**Exercise:**
Give again, exactly as written, each line of the material below starting at the line that contains "set (s5 := on_link (λ l, _) _). intros E." and ending at the line that contains "rewrite E2, T.". Both ends count, and no other line does.

**Data shown:**
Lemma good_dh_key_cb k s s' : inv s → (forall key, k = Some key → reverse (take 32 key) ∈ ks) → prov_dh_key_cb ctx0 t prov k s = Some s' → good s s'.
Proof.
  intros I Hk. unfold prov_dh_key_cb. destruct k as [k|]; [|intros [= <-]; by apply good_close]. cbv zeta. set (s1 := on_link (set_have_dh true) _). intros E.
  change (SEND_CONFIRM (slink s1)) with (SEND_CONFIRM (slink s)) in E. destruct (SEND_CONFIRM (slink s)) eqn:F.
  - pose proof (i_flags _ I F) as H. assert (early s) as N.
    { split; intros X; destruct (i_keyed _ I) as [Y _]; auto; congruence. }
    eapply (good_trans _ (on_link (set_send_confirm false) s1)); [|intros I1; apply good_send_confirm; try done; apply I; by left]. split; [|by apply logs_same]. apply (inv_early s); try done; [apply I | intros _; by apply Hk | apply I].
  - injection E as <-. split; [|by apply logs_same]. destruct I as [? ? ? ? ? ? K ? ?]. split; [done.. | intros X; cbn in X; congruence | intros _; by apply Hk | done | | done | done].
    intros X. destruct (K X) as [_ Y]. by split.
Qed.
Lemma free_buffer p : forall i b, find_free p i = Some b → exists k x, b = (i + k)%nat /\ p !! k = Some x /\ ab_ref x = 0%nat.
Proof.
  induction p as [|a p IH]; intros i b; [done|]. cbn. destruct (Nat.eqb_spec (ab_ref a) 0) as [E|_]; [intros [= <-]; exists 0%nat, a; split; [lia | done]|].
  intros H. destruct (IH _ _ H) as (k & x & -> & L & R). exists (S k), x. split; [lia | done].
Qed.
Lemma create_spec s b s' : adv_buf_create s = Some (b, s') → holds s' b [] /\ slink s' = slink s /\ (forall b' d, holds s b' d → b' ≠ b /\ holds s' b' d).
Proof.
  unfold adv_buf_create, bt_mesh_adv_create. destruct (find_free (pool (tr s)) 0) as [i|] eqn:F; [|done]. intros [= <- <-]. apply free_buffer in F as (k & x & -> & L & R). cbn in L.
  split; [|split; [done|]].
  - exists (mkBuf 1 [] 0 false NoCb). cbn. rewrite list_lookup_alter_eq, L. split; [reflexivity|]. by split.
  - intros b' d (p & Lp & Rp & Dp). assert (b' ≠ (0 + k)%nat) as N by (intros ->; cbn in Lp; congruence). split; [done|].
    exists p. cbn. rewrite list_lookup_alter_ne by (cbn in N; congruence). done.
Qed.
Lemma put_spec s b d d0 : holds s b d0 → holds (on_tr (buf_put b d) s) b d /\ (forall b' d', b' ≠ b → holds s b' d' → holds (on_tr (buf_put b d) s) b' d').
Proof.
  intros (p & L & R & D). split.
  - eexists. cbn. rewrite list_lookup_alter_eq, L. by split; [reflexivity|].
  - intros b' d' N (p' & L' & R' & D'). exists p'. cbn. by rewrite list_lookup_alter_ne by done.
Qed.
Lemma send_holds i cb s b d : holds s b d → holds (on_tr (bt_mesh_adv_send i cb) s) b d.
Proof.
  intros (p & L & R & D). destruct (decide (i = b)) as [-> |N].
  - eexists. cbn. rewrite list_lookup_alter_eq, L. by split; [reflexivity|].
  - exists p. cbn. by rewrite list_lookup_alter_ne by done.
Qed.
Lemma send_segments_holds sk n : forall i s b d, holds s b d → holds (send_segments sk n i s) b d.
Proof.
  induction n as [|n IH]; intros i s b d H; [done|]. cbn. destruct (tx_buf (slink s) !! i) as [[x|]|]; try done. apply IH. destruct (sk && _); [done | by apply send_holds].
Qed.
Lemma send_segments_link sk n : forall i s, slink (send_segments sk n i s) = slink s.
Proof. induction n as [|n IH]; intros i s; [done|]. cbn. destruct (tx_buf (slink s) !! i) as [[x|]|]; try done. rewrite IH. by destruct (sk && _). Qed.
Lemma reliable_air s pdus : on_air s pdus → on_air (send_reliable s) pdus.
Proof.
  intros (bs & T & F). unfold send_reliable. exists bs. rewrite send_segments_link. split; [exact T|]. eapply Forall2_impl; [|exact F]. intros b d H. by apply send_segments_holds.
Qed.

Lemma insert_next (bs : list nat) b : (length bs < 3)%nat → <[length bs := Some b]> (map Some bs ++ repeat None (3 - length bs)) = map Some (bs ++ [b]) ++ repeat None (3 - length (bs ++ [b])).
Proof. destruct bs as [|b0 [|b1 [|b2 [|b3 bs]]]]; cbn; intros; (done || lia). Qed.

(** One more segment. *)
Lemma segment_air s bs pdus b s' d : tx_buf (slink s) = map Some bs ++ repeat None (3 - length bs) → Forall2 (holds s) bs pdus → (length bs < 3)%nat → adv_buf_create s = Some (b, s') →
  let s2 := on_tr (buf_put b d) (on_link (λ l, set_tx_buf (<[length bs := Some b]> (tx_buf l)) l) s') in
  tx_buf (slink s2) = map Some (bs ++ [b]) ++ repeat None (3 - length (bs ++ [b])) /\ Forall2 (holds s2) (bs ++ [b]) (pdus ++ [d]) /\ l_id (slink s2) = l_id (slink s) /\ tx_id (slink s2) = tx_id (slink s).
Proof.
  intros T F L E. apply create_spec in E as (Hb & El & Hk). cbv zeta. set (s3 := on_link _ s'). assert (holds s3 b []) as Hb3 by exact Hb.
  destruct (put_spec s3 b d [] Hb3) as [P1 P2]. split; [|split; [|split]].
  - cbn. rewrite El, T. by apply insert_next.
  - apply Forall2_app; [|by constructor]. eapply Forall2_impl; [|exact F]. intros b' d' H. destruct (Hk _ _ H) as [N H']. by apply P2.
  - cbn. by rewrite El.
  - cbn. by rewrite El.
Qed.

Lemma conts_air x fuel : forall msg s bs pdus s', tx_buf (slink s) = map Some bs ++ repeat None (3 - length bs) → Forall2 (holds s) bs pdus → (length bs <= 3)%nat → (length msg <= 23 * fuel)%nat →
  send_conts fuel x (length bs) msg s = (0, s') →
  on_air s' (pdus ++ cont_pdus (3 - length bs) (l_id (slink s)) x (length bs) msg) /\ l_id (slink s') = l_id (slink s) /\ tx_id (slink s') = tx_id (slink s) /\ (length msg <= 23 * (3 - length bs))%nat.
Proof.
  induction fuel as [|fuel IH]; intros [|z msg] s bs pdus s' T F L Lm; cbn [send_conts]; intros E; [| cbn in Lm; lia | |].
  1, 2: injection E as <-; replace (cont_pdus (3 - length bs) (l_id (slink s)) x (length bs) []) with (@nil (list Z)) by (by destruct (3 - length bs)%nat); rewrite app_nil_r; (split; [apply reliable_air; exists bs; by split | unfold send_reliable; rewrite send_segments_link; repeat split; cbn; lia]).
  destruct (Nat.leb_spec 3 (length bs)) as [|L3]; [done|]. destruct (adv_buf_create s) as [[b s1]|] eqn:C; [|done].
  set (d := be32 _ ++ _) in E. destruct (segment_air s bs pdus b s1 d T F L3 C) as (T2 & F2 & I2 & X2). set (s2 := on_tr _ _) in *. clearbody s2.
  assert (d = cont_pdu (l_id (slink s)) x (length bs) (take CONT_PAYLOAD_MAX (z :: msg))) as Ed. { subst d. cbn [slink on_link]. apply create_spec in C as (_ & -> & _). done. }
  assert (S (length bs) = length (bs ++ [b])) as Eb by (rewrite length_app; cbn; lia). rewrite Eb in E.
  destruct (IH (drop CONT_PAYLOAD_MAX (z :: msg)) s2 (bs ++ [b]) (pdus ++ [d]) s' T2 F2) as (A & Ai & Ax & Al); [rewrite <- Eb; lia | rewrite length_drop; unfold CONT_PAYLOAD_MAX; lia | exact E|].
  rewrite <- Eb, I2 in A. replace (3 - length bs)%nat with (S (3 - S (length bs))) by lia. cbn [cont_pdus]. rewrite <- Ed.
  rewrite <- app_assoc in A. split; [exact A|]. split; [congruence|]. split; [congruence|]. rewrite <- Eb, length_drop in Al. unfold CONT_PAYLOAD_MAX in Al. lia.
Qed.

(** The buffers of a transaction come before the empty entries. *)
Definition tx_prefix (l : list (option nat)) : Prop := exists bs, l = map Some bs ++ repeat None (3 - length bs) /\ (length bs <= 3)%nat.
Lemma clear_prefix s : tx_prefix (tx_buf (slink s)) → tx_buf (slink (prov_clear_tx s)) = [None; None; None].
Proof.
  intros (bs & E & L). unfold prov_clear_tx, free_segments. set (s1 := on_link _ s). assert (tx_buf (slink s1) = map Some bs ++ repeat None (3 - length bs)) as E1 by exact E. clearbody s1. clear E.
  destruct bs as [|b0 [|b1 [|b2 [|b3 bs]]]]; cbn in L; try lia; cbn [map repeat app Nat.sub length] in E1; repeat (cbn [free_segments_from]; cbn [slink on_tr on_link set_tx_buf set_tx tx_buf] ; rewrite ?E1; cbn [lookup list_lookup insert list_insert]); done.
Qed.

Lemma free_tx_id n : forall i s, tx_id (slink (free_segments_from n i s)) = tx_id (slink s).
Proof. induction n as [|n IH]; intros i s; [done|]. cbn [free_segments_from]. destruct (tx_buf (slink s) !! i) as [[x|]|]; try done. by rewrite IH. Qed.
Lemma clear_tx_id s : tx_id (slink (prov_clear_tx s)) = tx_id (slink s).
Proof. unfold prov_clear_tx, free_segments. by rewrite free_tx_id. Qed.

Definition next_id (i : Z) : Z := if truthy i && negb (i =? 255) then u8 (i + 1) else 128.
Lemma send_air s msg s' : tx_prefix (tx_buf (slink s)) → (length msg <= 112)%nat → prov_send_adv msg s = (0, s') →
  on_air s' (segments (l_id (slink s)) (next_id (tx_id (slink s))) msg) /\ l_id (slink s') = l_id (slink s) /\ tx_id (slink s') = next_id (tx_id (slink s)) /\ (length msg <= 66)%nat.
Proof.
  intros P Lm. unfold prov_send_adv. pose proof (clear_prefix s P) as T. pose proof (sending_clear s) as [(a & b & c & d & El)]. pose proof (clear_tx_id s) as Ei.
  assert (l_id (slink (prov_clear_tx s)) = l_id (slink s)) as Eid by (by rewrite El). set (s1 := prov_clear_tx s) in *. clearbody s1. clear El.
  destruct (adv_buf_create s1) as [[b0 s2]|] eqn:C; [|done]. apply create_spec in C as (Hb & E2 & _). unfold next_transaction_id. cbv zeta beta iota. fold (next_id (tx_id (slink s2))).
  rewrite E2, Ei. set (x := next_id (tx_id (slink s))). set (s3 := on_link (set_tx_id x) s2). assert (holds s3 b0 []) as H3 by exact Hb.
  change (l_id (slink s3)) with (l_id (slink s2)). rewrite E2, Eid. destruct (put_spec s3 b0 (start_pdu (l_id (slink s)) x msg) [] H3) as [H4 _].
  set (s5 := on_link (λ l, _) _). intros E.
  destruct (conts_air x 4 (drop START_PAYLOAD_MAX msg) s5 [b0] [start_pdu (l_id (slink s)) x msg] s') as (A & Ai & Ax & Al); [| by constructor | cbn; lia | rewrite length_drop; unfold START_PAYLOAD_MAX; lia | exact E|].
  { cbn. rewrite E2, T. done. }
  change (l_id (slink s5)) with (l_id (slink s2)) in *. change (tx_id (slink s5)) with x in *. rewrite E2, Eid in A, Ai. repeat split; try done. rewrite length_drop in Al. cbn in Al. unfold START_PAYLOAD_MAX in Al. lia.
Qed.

**Solution to the problem:**
  set (s5 := on_link (λ l, _) _). intros E.
  destruct (conts_air x 4 (drop START_PAYLOAD_MAX msg) s5 [b0] [start_pdu (l_id (slink s)) x msg] s') as (A & Ai & Ax & Al); [| by constructor | cbn; lia | rewrite length_drop; unfold START_PAYLOAD_MAX; lia | exact E|].
  { cbn. rewrite E2, T. done. }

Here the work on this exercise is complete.